The Realities of Asthma and Pregnancy

MAY 04, 2018
Jeannette Y. Wick, RPh, MBA, FASCP
Chronic disease is a concern in women of childbearing age who wish to conceive. Obstetricians and general practitioners most often field questions from women who have asthma, as this condition is more common than most other chronic conditions in young people. Numerous researchers have investigated concerns, and tried to clarify expectations about asthma's course in pregnant women. Researchers' estimates of how many women decompensate during pregnancy have been variable.

The journal Allergy, Asthma & Clinical Immunology has published a new study that takes another look at pregnancy in women diagnosed with asthma. Until now, clinicians have generally believed that about 1/3 of women who have asthma will have a worsening disease course during pregnancy. This study suggests that estimate is significantly higher than the reality.

These researchers looked at data belonging to more than 1,300 women, and found that 92 of them had conceived. They examined medical records, and found that 16 women worsened, 31 remained unchanged, and 25 improved. Based on this data, they indicate that slightly less than 19% of women experienced worsening asthma during pregnancy.

These researchers also documented a relationship between asthma severity and worsening asthma during pregnancy. Women who had the most severe asthma were most likely to experience worsening even if they were adherent to their medications. In addition, individuals who experienced rhinitis as a co-occurring symptom were also at increased risk for worsening.

Studies have associated asthma exacerbations with increased risk of preterm delivery, low birth weight, preeclampsia, and Cesarean delivery.

Of importance in the pharmacy is the fact that more than 1/3 of women appear to discontinue their asthma medications during pregnancy. Many of these women do so without consulting healthcare providers. In addition, approximately half of pregnant women with asthma are nonadherent to controller medications.

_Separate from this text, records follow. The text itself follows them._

Lemma delete_raw_fault cf k db :
  (opened db → opened (delete_raw cf k db).1) ∧
  (contents (delete_raw cf k db).1 = delete (cf, k) (contents db) ∨
   contents (delete_raw cf k db).1 = contents db).
Proof using F.
  unfold delete_raw, mbind, io_bind, reads, cf_handle. destruct (DB_cf_handle db cf); [|by auto].
  unfold io_map_err, opened. destruct (delete_fault db cf k) as [Hh H]. revert Hh H.
  destruct (DB_delete_cf cf k db) as [db' [a|e]]; cbn; intros Hh [->|[_ ->]];
    (split; [setoid_rewrite Hh; done|auto]).
Qed.

(** ** Reads: a success is true *)

Definition sound {E A} (f : DB → result E A) : Prop :=
  ∀ db db0 a, twin db db0 → f db = Ok a → f db0 = Ok a.

Lemma sound_const {E A : Type} (r : result E A) : sound (λ _, r).
Proof using. by intros db db0 a _. Qed.

Lemma sound_bind {E A B : Type} (f : DB → result E A) (g : A → DB → result E B) :
  sound f → (∀ a, sound (g a)) → sound (λ db, a ← f db; g a db).
Proof using.
  intros Hf Hg db db0 b Ht. cbn. destruct (f db) as [a|] eqn:Ha; [|done]. cbn.
  rewrite (Hf db db0 a Ht Ha). cbn. by apply Hg.
Qed.

Lemma sound_map_err {E E' A : Type} (h : E → E') (f : DB → result E A) :
  sound f → sound (λ db, map_err h (f db)).
Proof using.
  intros Hf db db0 a Ht. destruct (f db) as [x|] eqn:Hx; [|done]. cbn. intros [= ->].
  by rewrite (Hf db db0 a Ht Hx).
Qed.

Lemma sound_handle cf : cf ∈ ALL_CFS → sound (λ db, cf_handle db cf).
Proof using. intros Hcf db db0 [] [Hg _] _. by apply good_handle. Qed.

Lemma sound_get_cf cf k : cf ∈ ALL_CFS → sound (λ db, DB_get_cf db cf k).
Proof using F.
  intros Hcf db db0 x [[Hh Hc] Heq] Hx. rewrite get_spec by auto. by rewrite Heq, (get_fault db cf k x Hx).
Qed.

Lemma sound_get_raw cf k : cf ∈ ALL_CFS → sound (λ db, get_raw db cf k).
Proof using F.
  intros Hcf. unfold get_raw. apply (sound_bind (λ db, cf_handle db cf)); [by apply sound_handle|].
  intros _. by apply sound_map_err, sound_get_cf.
Qed.

(** A loop that fails on a failed item and succeeds has not seen one. *)
Lemma loop_cut {E E' A X : Type} (body : A → result E X → result E' (ctl A)) l it acc x :
  (∀ a e, is_ok (body a (Err e)) = false) → cut l it →
  for_each body acc it = Ok x → for_each body acc (Ok <$> l) = Ok x.
Proof using.
  intros Hbody [->|(l1 & l2 & e & rest & -> & ->)]; [done|]. revert acc.
  induction l1 as [|y l1 IHl]; intros acc; cbn.
  - specialize (Hbody acc e). by destruct (body acc (Err e)).
  - destruct (body acc (Ok y)) as [[a|a]|]; [apply IHl|done|done].
Qed.

Lemma loop_rest {E E' A : Type} (body : A → result E (bytes * bytes) → result E' (ctl A)) p l rest acc :
  (∀ a kv, starts_with kv.1 p = false → body a (Ok kv) = Ok (Break a)) →
  Forall (λ kv, starts_with kv.1 p = false) rest →
  for_each body acc (Ok <$> (l ++ rest)) = for_each body acc (Ok <$> l).
Proof using.
  intros Hbreak Hrest. revert acc. induction l as [|y l IHl]; intros acc; cbn.
  - destruct Hrest as [|kv rest Hkv _]; [done|]. cbn. by rewrite Hbreak.
  - by destruct (body acc (Ok y)) as [[a|a]|].
Qed.

Lemma sound_iterator {E A : Type} (body : A → result rocks_error (bytes * bytes) → result E (ctl A))
    acc cf mode :
  cf ∈ ALL_CFS → (∀ a e, is_ok (body a (Err e)) = false) →
  sound (λ db, for_each body acc (DB_iterator_cf db cf mode)).
Proof using F.
  intros Hcf Hbody db db0 x [[Hh Hc] Heq] Hx. rewrite iterator_spec, Heq by auto.
  eapply loop_cut; [done|apply iterator_fault|done].
Qed.

Lemma sound_prefix_iterator {E A : Type}
    (body : A → result rocks_error (bytes * bytes) → result E (ctl A)) acc cf p :
  cf ∈ ALL_CFS → (∀ a e, is_ok (body a (Err e)) = false) →
  (∀ a kv, starts_with kv.1 p = false → body a (Ok kv) = Ok (Break a)) →
  sound (λ db, for_each body acc (DB_prefix_iterator_cf db cf p)).
Proof using F.
  intros Hcf Hbody Hbreak db db0 x [[Hh Hc] Heq] Hx.
  destruct (prefix_iterator_spec db0 cf p Hh (Hc _ Hcf)) as (rest0 & -> & Hrest0).
  destruct (prefix_iterator_fault db cf p) as (rest & Hrest & Hcut).
  rewrite <-fmap_app, Heq, (loop_rest body p) by done.
  rewrite <-(loop_rest body p _ rest) by done. by eapply loop_cut.
Qed.

Lemma sound_prefix_scan cf p : cf ∈ ALL_CFS → sound (λ db, prefix_scan_raw db cf p).
Proof using F.
  intros Hcf. unfold prefix_scan_raw. apply (sound_bind (λ db, cf_handle db cf)); [by apply sound_handle|].
  intros _. apply sound_prefix_iterator; [done|done|]. intros a [k v] Hk. cbn in *. by rewrite Hk.
Qed.

(** ** Writes: done, not done, or the result of the whole operation *)

Definition atomic {E A} (m : io DB E A) : Prop :=
  ∀ db db0, opened db → twin db db0 → opened (m db).1 ∧
    match (m db).2 with
    | Ok a => (m db0).2 = Ok a ∧ twin (m db).1 (m db0).1
    | Err _ => contents (m db).1 = contents db ∨ contents (m db).1 = contents (m db0).1
    end.

Lemma atomic_ret {E A : Type} (a : A) : atomic (mret a : io DB E A).
Proof using. by intros db db0 Ho Ht. Qed.
Lemma atomic_fails {E A : Type} (e : E) : atomic (fails e : io DB E A).
Proof using. intros db db0 Ho Ht. split; [done|by left]. Qed.
Lemma atomic_lift {E A : Type} (r : result E A) : atomic (lift r).
Proof using. intros db db0 Ho Ht. split; [done|]. cbn. destruct r; [done|by left]. Qed.

Lemma atomic_reads {E A : Type} (f : DB → result E A) : sound f → atomic (reads f).
Proof using.
  intros Hf db db0 Ho Ht. split; [done|]. cbn. destruct (f db) as [a|] eqn:Ha; [|by left].
  by rewrite (Hf db db0 a Ht Ha).
Qed.

(** What comes before the write only reads; what comes after it cannot fail. *)
Lemma atomic_reads_then {E A B : Type} (f : DB → result E A) (k : A → io DB E B) :
  sound f → (∀ a, atomic (k a)) → atomic (reads f ≫= k).
Proof using.
  intros Hf Hk db db0 Ho Ht. unfold reads, mbind, io_bind.
  destruct (f db) as [a|] eqn:Ha; cbn [fst snd]; [|by split; [|left]].
  rewrite (Hf db db0 a Ht Ha). by apply Hk.
Qed.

Certainly these two facts—medication discontinuation, and medication nonadherence—can, and do contribute to worsening asthma. Pharmacists need to be vigilant for patients diagnosed with asthma who become pregnant, and provide counseling, and encouragement to ensure they maintain medication adherence.


Reference

Grosso A, Locatelli F, Gini E, et al. The course of asthma during pregnancy in a recent, multicase-control study on respiratory health. Allergy Asthma Clin Immunol. 2018 Apr 17;14:16.